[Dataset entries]
==================================================
(** Draining a stream gives what [drained] reads off the outcomes. *)
Lemma drain_drained slice : ∀ f p fuel,
  (length slice < fuel)%nat →
  drain fuel (iterator_with slice f p) = Some (drained (outcomes p slice) f).
Proof.
  induction slice as [|line slice IH]; intros f p fuel Hfuel.
  - destruct fuel as [|fuel]; [cbn in Hfuel; lia|].
    rewrite drain_S, Next_with_nil. by destruct f.
  - destruct fuel as [|fuel]; [cbn in Hfuel; lia|]. cbn [length] in Hfuel.
    rewrite drain_S, Next_with_cons, outcomes_cons. cbn [drained].
    destruct (processRawLine p line).2 as [ret [|] [e|]|reason]; try done.
    + rewrite IH by lia. by destruct (drained _ f).
    + rewrite IH by lia. by destruct (drained _ f).
    + rewrite <- drain_S. apply IH. lia.
Qed.

Lemma drained_app pre rest f :
  Forall no_failure pre →
  drained (pre ++ rest) f =
    ((emitted pre ++ (drained rest f).1)%list, (drained rest f).2).
Proof.
  induction pre as [|o pre IH]; intros Hall.
  - cbn. by destruct (drained rest f).
  - apply Forall_cons in Hall as [Ho Hall]. cbn [app]. rewrite emitted_cons.
    destruct o as [ret [|] [e|]|reason]; try done; cbn [drained];
      rewrite IH by done; done.
Qed.

Lemma drained_no_failure os f :
  Forall no_failure os → drained os f = (emitted os, end_of f).
Proof.
  intros Hall. rewrite <- (app_nil_r os) at 1. rewrite drained_app by done.
  cbn. by rewrite app_nil_r.
Qed.

(** X6: [Next] returns, whatever the iterator: the bound on the turns of its
    loop is never reached, and a larger bound gives the same result. *)
Theorem Next_returns i :
  ∃ i' o, Next i = Some (i', o) ∧
    ∀ fuel, (length (from_option pending [] (rawItr i)) < fuel)%nat →
      Next_loop fuel i = Some (i', o).
Proof.
  destruct i as [[[slice f]|] p].
  - destruct (Next_loop_with_enough slice f p (S (length slice))) as [_ [[i' o] Hnext]];
      [lia|].
    exists i', o. split; [done|]. intros fuel Hfuel. cbn in Hfuel.
    rewrite <- Hnext. by apply Next_loop_with_enough.
  - eexists _, _. split; [done|]. intros [|fuel] Hfuel; [cbn in Hfuel; lia|done].
Qed.

(** X7: [Next] passes over the lines that are taken as definitions and returns
    the first line that is emitted; the iterator is then past that line,
    with the table the passed lines left. *)
Theorem Next_skips_definition_lines p passed line rest f ret :
  Forall skipped (outcomes p passed) →
  (processRawLine (run p passed) line).2 = Returned ret true None →
  Next (iterator_with (passed ++ line :: rest) f p)
    = Some (iterator_with rest f (run p (passed ++ [line])),
            NextReturned (Some ret) true None).
Proof.
  revert p. induction passed as [|l passed IH]; intros p Hall Hline.
  - cbn [app]. rewrite Next_with_cons. cbn in Hline. by rewrite Hline.
  - rewrite outcomes_cons in Hall. apply Forall_cons in Hall as [Hl Hall].
    cbn [app]. rewrite Next_with_cons, !run_cons.
    destruct (processRawLine p l).2 as [ret' [|] [e|]|reason]; try done.
    by apply IH.
Qed.
(** ** The maximum count bounds the records *)

Lemma scrape_single_work_rows E work page bins w :
  let w' := final_world (scrape_single_work E work page bins w) in
  (length (records (files w')) ≤ S (length (records (files w))))%nat.
Proof.
  destruct (scrape_single_work_cases E work page bins w)
    as [[-> _]|(title & href & _ & _ & Hcases)]; simpl; [lia|].
  simpl in Hcases. destruct Hcases as [[-> _]|(d & _ & Hcases)]; [simpl; lia|].
  destruct (w_id work) as [i|].
  - destruct (find_bin bins (w_kudos work)) as [b|];
      [destruct (strata_counts w !! b.1)|]; rewrite Hcases; unfold records; simpl;
      rewrite length_app; simpl; lia.
  - rewrite Hcases. unfold records. simpl. rewrite length_app. simpl. lia.
Qed.

Lemma item_loop_bound E page bins n : 0 < n → ∀ sampled c w,
  c < n →
  let o := item_loop E sampled page bins (Some n) c w in
  Z.of_nat (length (records (files (final_world o))))
  ≤ Z.of_nat (length (records (files w))) + (n - c)
  ∧ match o with
    | Ret (c', b) w' =>
        c' ≤ n ∧ (b = false → c' < n)
        ∧ Z.of_nat (length (records (files w'))) - Z.of_nat (length (records (files w)))
          ≤ c' - c
    | _ => True
    end.
Proof.
  intros Hn. induction sampled as [|work rest IH]; intros c w Hc.
  - simpl. split; [lia|]. split; [lia|]. split; [done|lia].
  - cbn [item_loop]. rewrite mbind_unfold. cbn [get_world].
    case_decide; [by apply IH|].
    rewrite mbind_unfold.
    pose proof (scrape_single_work_rows E work page bins w) as Hrows.
    destruct (scrape_single_work E work page bins w) as [[] w1|h w1|w1];
      simpl in Hrows; [|simpl; split; [lia|done]..].
    assert (truthy (Some n) = true) as -> by (simpl; apply negb_true_iff; lia).
    cbn [andb]. change (default 0 (Some n)) with n.
    destruct (c + 1 >=? n) eqn:Hge; rewrite Z.geb_leb in Hge;
      [apply Z.leb_le in Hge|apply Z.leb_gt in Hge].
    + simpl. split; [lia|]. split; [lia|]. split; [done|lia].
    + specialize (IH (c + 1) w1 ltac:(lia)). simpl in IH.
      destruct IH as [IH1 IH2]. split; [lia|].
      destruct (item_loop E rest page bins (Some n) (c + 1) w1) as [[c' b] w'|h w'|w'];
        [|done..].
      destruct IH2 as (? & ? & ?). split_and!; [done..|lia].
Qed.

Lemma page_body_bound E n smp page c w : 0 < n → c < n →
  let o := page_body E (Some n) smp page c w in
  Z.of_nat (length (records (files (final_world o))))
  ≤ Z.of_nat (length (records (files w))) + (n - c)
  ∧ match o with
    | Ret (c', b) w' =>
        c' ≤ n ∧ (b = false → c' < n)
        ∧ Z.of_nat (length (records (files w'))) - Z.of_nat (length (records (files w)))
          ≤ c' - c
    | _ => True
    end.
Proof.
  intros Hn Hc. unfold page_body. rewrite mbind_unfold.
  pose proof (fetch_listing_frame E page w) as (Hf1 & _).
  destruct (fetch_listing E page max_retries w) as [soup w1|h w1|w1];
    simpl in Hf1; [|simpl; rewrite Hf1; split; [lia|done]..].
  rewrite mbind_unfold.
  pose proof (apply_sampling_frame E (sampling_strategy smp) (sampling_percentage smp)
                (li_works soup) (sampling_n smp) (kudos_bins smp) w1) as (Hf2 & _).
  destruct (apply_sampling _ _ _ _ _ _ w1) as [sampled w2|h w2|w2];
    simpl in Hf2; [|simpl; rewrite Hf2, Hf1; split; [lia|done]..].
  rewrite mbind_unfold. cbn [modify].
  pose proof (item_loop_bound E page (kudos_bins smp) n Hn sampled c (save_page page w2) Hc)
    as Hloop.
  assert (records (files (save_page page w2)) = records (files w)) as Hrec
    by (unfold records; simpl; by rewrite Hf2, Hf1).
  by rewrite Hrec in Hloop.
Qed.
==================================================
**Your goal**. Retype the entries above. Match them exactly.

**Solution to this task**.
(** Draining a stream gives what [drained] reads off the outcomes. *)
Lemma drain_drained slice : ∀ f p fuel,
  (length slice < fuel)%nat →
  drain fuel (iterator_with slice f p) = Some (drained (outcomes p slice) f).
Proof.
  induction slice as [|line slice IH]; intros f p fuel Hfuel.
  - destruct fuel as [|fuel]; [cbn in Hfuel; lia|].
    rewrite drain_S, Next_with_nil. by destruct f.
  - destruct fuel as [|fuel]; [cbn in Hfuel; lia|]. cbn [length] in Hfuel.
    rewrite drain_S, Next_with_cons, outcomes_cons. cbn [drained].
    destruct (processRawLine p line).2 as [ret [|] [e|]|reason]; try done.
    + rewrite IH by lia. by destruct (drained _ f).
    + rewrite IH by lia. by destruct (drained _ f).
    + rewrite <- drain_S. apply IH. lia.
Qed.

Lemma drained_app pre rest f :
  Forall no_failure pre →
  drained (pre ++ rest) f =
    ((emitted pre ++ (drained rest f).1)%list, (drained rest f).2).
Proof.
  induction pre as [|o pre IH]; intros Hall.
  - cbn. by destruct (drained rest f).
  - apply Forall_cons in Hall as [Ho Hall]. cbn [app]. rewrite emitted_cons.
    destruct o as [ret [|] [e|]|reason]; try done; cbn [drained];
      rewrite IH by done; done.
Qed.

Lemma drained_no_failure os f :
  Forall no_failure os → drained os f = (emitted os, end_of f).
Proof.
  intros Hall. rewrite <- (app_nil_r os) at 1. rewrite drained_app by done.
  cbn. by rewrite app_nil_r.
Qed.

(** X6: [Next] returns, whatever the iterator: the bound on the turns of its
    loop is never reached, and a larger bound gives the same result. *)
Theorem Next_returns i :
  ∃ i' o, Next i = Some (i', o) ∧
    ∀ fuel, (length (from_option pending [] (rawItr i)) < fuel)%nat →
      Next_loop fuel i = Some (i', o).
Proof.
  destruct i as [[[slice f]|] p].
  - destruct (Next_loop_with_enough slice f p (S (length slice))) as [_ [[i' o] Hnext]];
      [lia|].
    exists i', o. split; [done|]. intros fuel Hfuel. cbn in Hfuel.
    rewrite <- Hnext. by apply Next_loop_with_enough.
  - eexists _, _. split; [done|]. intros [|fuel] Hfuel; [cbn in Hfuel; lia|done].
Qed.

(** X7: [Next] passes over the lines that are taken as definitions and returns
    the first line that is emitted; the iterator is then past that line,
    with the table the passed lines left. *)
Theorem Next_skips_definition_lines p passed line rest f ret :
  Forall skipped (outcomes p passed) →
  (processRawLine (run p passed) line).2 = Returned ret true None →
  Next (iterator_with (passed ++ line :: rest) f p)
    = Some (iterator_with rest f (run p (passed ++ [line])),
            NextReturned (Some ret) true None).
Proof.
  revert p. induction passed as [|l passed IH]; intros p Hall Hline.
  - cbn [app]. rewrite Next_with_cons. cbn in Hline. by rewrite Hline.
  - rewrite outcomes_cons in Hall. apply Forall_cons in Hall as [Hl Hall].
    cbn [app]. rewrite Next_with_cons, !run_cons.
    destruct (processRawLine p l).2 as [ret' [|] [e|]|reason]; try done.
    by apply IH.
Qed.
(** ** The maximum count bounds the records *)

Lemma scrape_single_work_rows E work page bins w :
  let w' := final_world (scrape_single_work E work page bins w) in
  (length (records (files w')) ≤ S (length (records (files w))))%nat.
Proof.
  destruct (scrape_single_work_cases E work page bins w)
    as [[-> _]|(title & href & _ & _ & Hcases)]; simpl; [lia|].
  simpl in Hcases. destruct Hcases as [[-> _]|(d & _ & Hcases)]; [simpl; lia|].
  destruct (w_id work) as [i|].
  - destruct (find_bin bins (w_kudos work)) as [b|];
      [destruct (strata_counts w !! b.1)|]; rewrite Hcases; unfold records; simpl;
      rewrite length_app; simpl; lia.
  - rewrite Hcases. unfold records. simpl. rewrite length_app. simpl. lia.
Qed.

Lemma item_loop_bound E page bins n : 0 < n → ∀ sampled c w,
  c < n →
  let o := item_loop E sampled page bins (Some n) c w in
  Z.of_nat (length (records (files (final_world o))))
  ≤ Z.of_nat (length (records (files w))) + (n - c)
  ∧ match o with
    | Ret (c', b) w' =>
        c' ≤ n ∧ (b = false → c' < n)
        ∧ Z.of_nat (length (records (files w'))) - Z.of_nat (length (records (files w)))
          ≤ c' - c
    | _ => True
    end.
Proof.
  intros Hn. induction sampled as [|work rest IH]; intros c w Hc.
  - simpl. split; [lia|]. split; [lia|]. split; [done|lia].
  - cbn [item_loop]. rewrite mbind_unfold. cbn [get_world].
    case_decide; [by apply IH|].
    rewrite mbind_unfold.
    pose proof (scrape_single_work_rows E work page bins w) as Hrows.
    destruct (scrape_single_work E work page bins w) as [[] w1|h w1|w1];
      simpl in Hrows; [|simpl; split; [lia|done]..].
    assert (truthy (Some n) = true) as -> by (simpl; apply negb_true_iff; lia).
    cbn [andb]. change (default 0 (Some n)) with n.
    destruct (c + 1 >=? n) eqn:Hge; rewrite Z.geb_leb in Hge;
      [apply Z.leb_le in Hge|apply Z.leb_gt in Hge].
    + simpl. split; [lia|]. split; [lia|]. split; [done|lia].
    + specialize (IH (c + 1) w1 ltac:(lia)). simpl in IH.
      destruct IH as [IH1 IH2]. split; [lia|].
      destruct (item_loop E rest page bins (Some n) (c + 1) w1) as [[c' b] w'|h w'|w'];
        [|done..].
      destruct IH2 as (? & ? & ?). split_and!; [done..|lia].
Qed.

Lemma page_body_bound E n smp page c w : 0 < n → c < n →
  let o := page_body E (Some n) smp page c w in
  Z.of_nat (length (records (files (final_world o))))
  ≤ Z.of_nat (length (records (files w))) + (n - c)
  ∧ match o with
    | Ret (c', b) w' =>
        c' ≤ n ∧ (b = false → c' < n)
        ∧ Z.of_nat (length (records (files w'))) - Z.of_nat (length (records (files w)))
          ≤ c' - c
    | _ => True
    end.
Proof.
  intros Hn Hc. unfold page_body. rewrite mbind_unfold.
  pose proof (fetch_listing_frame E page w) as (Hf1 & _).
  destruct (fetch_listing E page max_retries w) as [soup w1|h w1|w1];
    simpl in Hf1; [|simpl; rewrite Hf1; split; [lia|done]..].
  rewrite mbind_unfold.
  pose proof (apply_sampling_frame E (sampling_strategy smp) (sampling_percentage smp)
                (li_works soup) (sampling_n smp) (kudos_bins smp) w1) as (Hf2 & _).
  destruct (apply_sampling _ _ _ _ _ _ w1) as [sampled w2|h w2|w2];
    simpl in Hf2; [|simpl; rewrite Hf2, Hf1; split; [lia|done]..].
  rewrite mbind_unfold. cbn [modify].
  pose proof (item_loop_bound E page (kudos_bins smp) n Hn sampled c (save_page page w2) Hc)
    as Hloop.
  assert (records (files (save_page page w2)) = records (files w)) as Hrec
    by (unfold records; simpl; by rewrite Hf2, Hf1).
  by rewrite Hrec in Hloop.
Qed.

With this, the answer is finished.